# Form 1221



## laynag (Jan 22, 2013)

Hi AGAIN!!!!!!!!!!!! Sorry...... I am applying for a 820 visa and have seen some people on here have filled out form 1221??? Looking at this form it seems to ask the same info as form 80 (which I have completed) the check list doesn't ask for this form so do I need to complete this form as well as a form 80??


----------



## MarkNortham (Dec 19, 2012)

Hi Laynag -

Form 1221 is not being used a great deal anymore - it was a shorter, alternative version of the type of form that form 80 is, and was typically used when people from higher risk countries, especially in Southeast Asia, India, etc applied for certain visas.
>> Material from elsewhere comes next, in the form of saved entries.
(** X13: as long as no event has raised, [cur_dash_style] is the entry of
    [_dash_styles] for the stored [border_style]: a constructor that
    returns establishes it, and every event of position, size, width,
    colour and aggregate that returns keeps it.  A run in which an event
    raises is outside the statement: an assignment of [borders] with an
    unknown style stops at line 151 with the new [border_style] stored and
    the old [cur_dash_style] still in place. *)
Theorem dash_parameters_match_style
  (fuel n : nat) (x y w h : num) (kwargs : Kwargs) (es : list Event)
  (s0 s : BorderStyle) :
  __init__ fuel x y w h kwargs = Ok s0 ->
  run (S (S n)) es s0 = Ok s ->
  style_consistent s.
Proof.
  intros Hinit. apply init_consistent in Hinit. revert s0 Hinit.
  induction es as [|e es IH]; intros s0 Hsc; cbn [run].
  - intros [= <-]. exact Hsc.
  - destruct (dispatch (S (S n)) e s0) as [s1|err] eqn:H1; [|discriminate].
    cbn [mbind result_bind]. apply IH.
    exact (dispatch_consistent n e s0 s1 Hsc H1).
Qed.

(** ** What a failed assignment of the aggregate leaves behind *)




(** ** What the first layout event draws *)

Lemma draw_border_fresh (s : BorderStyle) (d : DashStyle) :
  undrawn s -> cur_dash_style s = Some d ->
  exists s',
    _draw_border (with__INIT_STATE true s) = Ok s' /\
    same_config s s' /\ settled s' /\
    _border_origin_x s' = _border_origin_x s /\
    _border_origin_y s' = _border_origin_y s /\
    drawn_with (border_width s) (border_color s) d s'.
Proof.
  intros (Hi&Hc&Hbc&Hbl) Hd. unfold _draw_border. cbn. rewrite Hd, Hc.
  eexists. split; [reflexivity|]. cbn.
  split; [unfold same_config; repeat split|].
  split.
  { split; [split|reflexivity].
    - right. cbn. repeat split. eauto.
    - unfold constructed. cbn. rewrite Hd. eauto. }
  split; [reflexivity|]. split; [reflexivity|].
  split; [reflexivity|]. eexists. split; [reflexivity|]. split; reflexivity.
Qed.

Lemma drawn_with_kept (w : num) (c : list num) (d : DashStyle)
  (s s' : BorderStyle) :
  settled s -> drawn_with w c d s ->
  set_border_origin s = Ok s' -> settled s' /\ drawn_with w c d s'.
Proof.
  intros Hs [Hcol (l & Hl & Hw & Hst)] Hrun.
  split; [apply (evolves_settled s s' Hs);
          apply (evolves_set_border_origin s s' (proj1 Hs) Hrun)|].
  destruct (drawing_set_border_origin s s' Hs Hrun) as [Dc _].
  destruct (set_border_origin_init s (proj2 Hs)) as (s2 & H2 & _ & _ & _ & Hr).
  rewrite Hrun in H2. injection H2 as <-.
  destruct (Hr l Hl) as (r & Hl' & _).
  split; [rewrite Dc; exact Hcol|].
  exists (Line.with_rectangle r l). split; [exact Hl'|].
  split; [exact Hw|exact Hst].
Qed.

Lemma on_origin_first (s : BorderStyle) (d : DashStyle) :
  undrawn s -> cur_dash_style s = Some d ->
  exists s',
    on__border_origin s = Ok s' /\ same_config s s' /\ settled s' /\
    _border_origin_x s' = _border_origin_x s /\
    _border_origin_y s' = _border_origin_y s /\
    drawn_with (border_width s) (border_color s) d s'.
Proof.
  intros Hu Hd. pose proof Hu as (Hi&_&_&Hbl).
  unfold on__border_origin, _update_borders. rewrite Hbl, Hi.
  apply draw_border_fresh; assumption.
Qed.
The last time I had a request for this form was for a 457 visa for an Indian citizen last year.

Best,

Mark Northam


----------



## laynag (Jan 22, 2013)

Thanks Mark


----------



## Hunny (May 2, 2012)

*hunny*

hello mark

my agent told me that yesterday CO asked him to provide 1221 and 80 for me and my wife for GSM 175.

Applied june 2012
CO was assigned sep 2012 
Requested 1221 and 80 feb 2014

my agent says medical request should in days after providing CO with 80 and 1221

kindly present your understanding on it


----------



## MarkNortham (Dec 19, 2012)

Hi Hunny -

Probably means they are ready to start external security checks which is what the forms 80 and 1221 are used for. No guess as to when they might have a decision, however if they request a new medical report, that may mean that they anticipate making a decision in less than 12 months, since the medical report would expire in 12 months and they set the must-arrive-by date for a visa grant to not extend past the expiration date of the current medical and/or police reports.

Hope this helps -

Best,

Mark Northam


----------



## Hunny (May 2, 2012)

*hunny*

Hello Mark

actually they got form 80 data in Sep 2012 when CO was assigned.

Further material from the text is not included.